-- Dataset follows --

(** * KeyLocker: a shallow embedding of the vault engine

    The development follows the Python sources of the repository:
    [shamir.py] (finite-field shares and Lagrange interpolation),
    [bitfun.py] (byte helpers, [ByteTracker], the [ABA] envelope),
    [crypto.py] (cipher facade, prime derivation) and [slots.py]
    (the [KeyLocker] vault).

    Python integers are [Z]; a byte string is a list of integers, each a
    byte value; [//] and [%] are [Z.div] and [Z.modulo], which round like
    Python's (towards minus infinity, remainder with the sign of the
    divisor). *)

From Equations Require Import Equations.
From Stdlib Require Import ZArith List Lia Bool Znumtheory QArith Qround Permutation.
Import ListNotations.
Local Open Scope Z_scope.

(** ** Results of possibly failing code *)

(** The Python exceptions the modelled code can raise.  [SystemExit] is
    what [sd.common.error] ends with. *)
Inductive exn : Type :=
| ValueError
| AttributeError
| OverflowError
| AssertionError
| IndexError
| ZeroDivisionError
| RecursionError
| SystemExit.

(** A run returns, raises, or is [Stuck]: the random tape handed to the
    model was exhausted or held a draw the random source cannot produce.
    [Stuck] is not a behaviour of the program. *)
Inductive outcome (A : Type) : Type :=
| Ok (a : A)
| Raise (e : exn)
| Stuck.
Arguments Ok {A} a.
Arguments Raise {A} e.
Arguments Stuck {A}.

Definition obind {A B} (x : outcome A) (f : A -> outcome B) : outcome B :=
  match x with
  | Ok a => f a
  | Raise e => Raise e
  | Stuck => Stuck
  end.

(** ** Bytes *)

Definition byte := Z.
Definition bytes := list byte.

Definition is_byte (b : byte) : Prop := 0 <= b < 256.
Definition is_bytes (l : bytes) : Prop := Forall is_byte l.

Definition len {A} (l : list A) : Z := Z.of_nat (length l).

(** [data[start:stop]] for non-negative bounds. *)
Definition slice {A} (l : list A) (start stop : Z) : list A :=
  firstn (Z.to_nat (stop - start)) (skipn (Z.to_nat start) l).

(** [shared.BYTEORDER = 'little']: [int.from_bytes(src, 'little')]. *)
Fixpoint from_bytes (src : bytes) : Z :=
  match src with
  | [] => 0
  | b :: rest => b + 256 * from_bytes rest
  end.

Fixpoint le_bytes (count : nat) (n : Z) : bytes :=
  match count with
  | O => []
  | S c => n mod 256 :: le_bytes c (n / 256)
  end.

(** [integer.to_bytes(count, 'little')]: [OverflowError] when the integer
    is negative or does not fit. *)
Definition int_to_bytes (integer : Z) (count : nat) : outcome bytes :=
  if (0 <=? integer) && (integer <? 256 ^ Z.of_nat count)
  then Ok (le_bytes count integer)
  else Raise OverflowError.

(** ** What the code takes from outside

    Libraries and helpers the sources import but that are not part of the
    vault's own code: they are parameters of the model, and no property
    below depends on what they compute. *)
Class Externals : Type := {
  (** [hashlib.sha512(data).digest()], 64 bytes long *)
  sha512 : bytes -> bytes;
  sha512_length : forall data, length (sha512 data) = 64%nat;
  (** [Crypto.Cipher.AES] in OFB mode: the keystream byte at a position,
      for a key and an initialisation vector *)
  aes_ofb : bytes -> bytes -> nat -> byte;
  (** [Crypto.Util.number.getPrime(N, randfunc)]; [randfunc] is given as
      the bytes its n-th call returns for a requested count *)
  getPrime : Z -> (nat -> Z -> bytes) -> Z;
  (** [sd.common.roundint(num, multiple)] *)
  roundint : Z -> Z -> Z;
  (** floating point: [math.ceil(math.log(integer + 1, 256))] *)
  ceil_log256 : Z -> Z;
  (** floating point: the rounded product of two floats *)
  fmul : Q -> Q -> Q;
  (** how many nested calls the interpreter still allows
      ([sys.getrecursionlimit()], less the frames in use) *)
  recursion_depth : nat
}.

-- Dataset concluded --

**Problem requirements**.
Repeat back all entries verbatim.

**Solution to the exercise**.
(** * KeyLocker: a shallow embedding of the vault engine

    The development follows the Python sources of the repository:
    [shamir.py] (finite-field shares and Lagrange interpolation),
    [bitfun.py] (byte helpers, [ByteTracker], the [ABA] envelope),
    [crypto.py] (cipher facade, prime derivation) and [slots.py]
    (the [KeyLocker] vault).

    Python integers are [Z]; a byte string is a list of integers, each a
    byte value; [//] and [%] are [Z.div] and [Z.modulo], which round like
    Python's (towards minus infinity, remainder with the sign of the
    divisor). *)

From Equations Require Import Equations.
From Stdlib Require Import ZArith List Lia Bool Znumtheory QArith Qround Permutation.
Import ListNotations.
Local Open Scope Z_scope.

(** ** Results of possibly failing code *)

(** The Python exceptions the modelled code can raise.  [SystemExit] is
    what [sd.common.error] ends with. *)
Inductive exn : Type :=
| ValueError
| AttributeError
| OverflowError
| AssertionError
| IndexError
| ZeroDivisionError
| RecursionError
| SystemExit.

(** A run returns, raises, or is [Stuck]: the random tape handed to the
    model was exhausted or held a draw the random source cannot produce.
    [Stuck] is not a behaviour of the program. *)
Inductive outcome (A : Type) : Type :=
| Ok (a : A)
| Raise (e : exn)
| Stuck.
Arguments Ok {A} a.
Arguments Raise {A} e.
Arguments Stuck {A}.

Definition obind {A B} (x : outcome A) (f : A -> outcome B) : outcome B :=
  match x with
  | Ok a => f a
  | Raise e => Raise e
  | Stuck => Stuck
  end.

(** ** Bytes *)

Definition byte := Z.
Definition bytes := list byte.

Definition is_byte (b : byte) : Prop := 0 <= b < 256.
Definition is_bytes (l : bytes) : Prop := Forall is_byte l.

Definition len {A} (l : list A) : Z := Z.of_nat (length l).

(** [data[start:stop]] for non-negative bounds. *)
Definition slice {A} (l : list A) (start stop : Z) : list A :=
  firstn (Z.to_nat (stop - start)) (skipn (Z.to_nat start) l).

(** [shared.BYTEORDER = 'little']: [int.from_bytes(src, 'little')]. *)
Fixpoint from_bytes (src : bytes) : Z :=
  match src with
  | [] => 0
  | b :: rest => b + 256 * from_bytes rest
  end.

Fixpoint le_bytes (count : nat) (n : Z) : bytes :=
  match count with
  | O => []
  | S c => n mod 256 :: le_bytes c (n / 256)
  end.

(** [integer.to_bytes(count, 'little')]: [OverflowError] when the integer
    is negative or does not fit. *)
Definition int_to_bytes (integer : Z) (count : nat) : outcome bytes :=
  if (0 <=? integer) && (integer <? 256 ^ Z.of_nat count)
  then Ok (le_bytes count integer)
  else Raise OverflowError.

(** ** What the code takes from outside

    Libraries and helpers the sources import but that are not part of the
    vault's own code: they are parameters of the model, and no property
    below depends on what they compute. *)
Class Externals : Type := {
  (** [hashlib.sha512(data).digest()], 64 bytes long *)
  sha512 : bytes -> bytes;
  sha512_length : forall data, length (sha512 data) = 64%nat;
  (** [Crypto.Cipher.AES] in OFB mode: the keystream byte at a position,
      for a key and an initialisation vector *)
  aes_ofb : bytes -> bytes -> nat -> byte;
  (** [Crypto.Util.number.getPrime(N, randfunc)]; [randfunc] is given as
      the bytes its n-th call returns for a requested count *)
  getPrime : Z -> (nat -> Z -> bytes) -> Z;
  (** [sd.common.roundint(num, multiple)] *)
  roundint : Z -> Z -> Z;
  (** floating point: [math.ceil(math.log(integer + 1, 256))] *)
  ceil_log256 : Z -> Z;
  (** floating point: the rounded product of two floats *)
  fmul : Q -> Q -> Q;
  (** how many nested calls the interpreter still allows
      ([sys.getrecursionlimit()], less the frames in use) *)
  recursion_depth : nat
}.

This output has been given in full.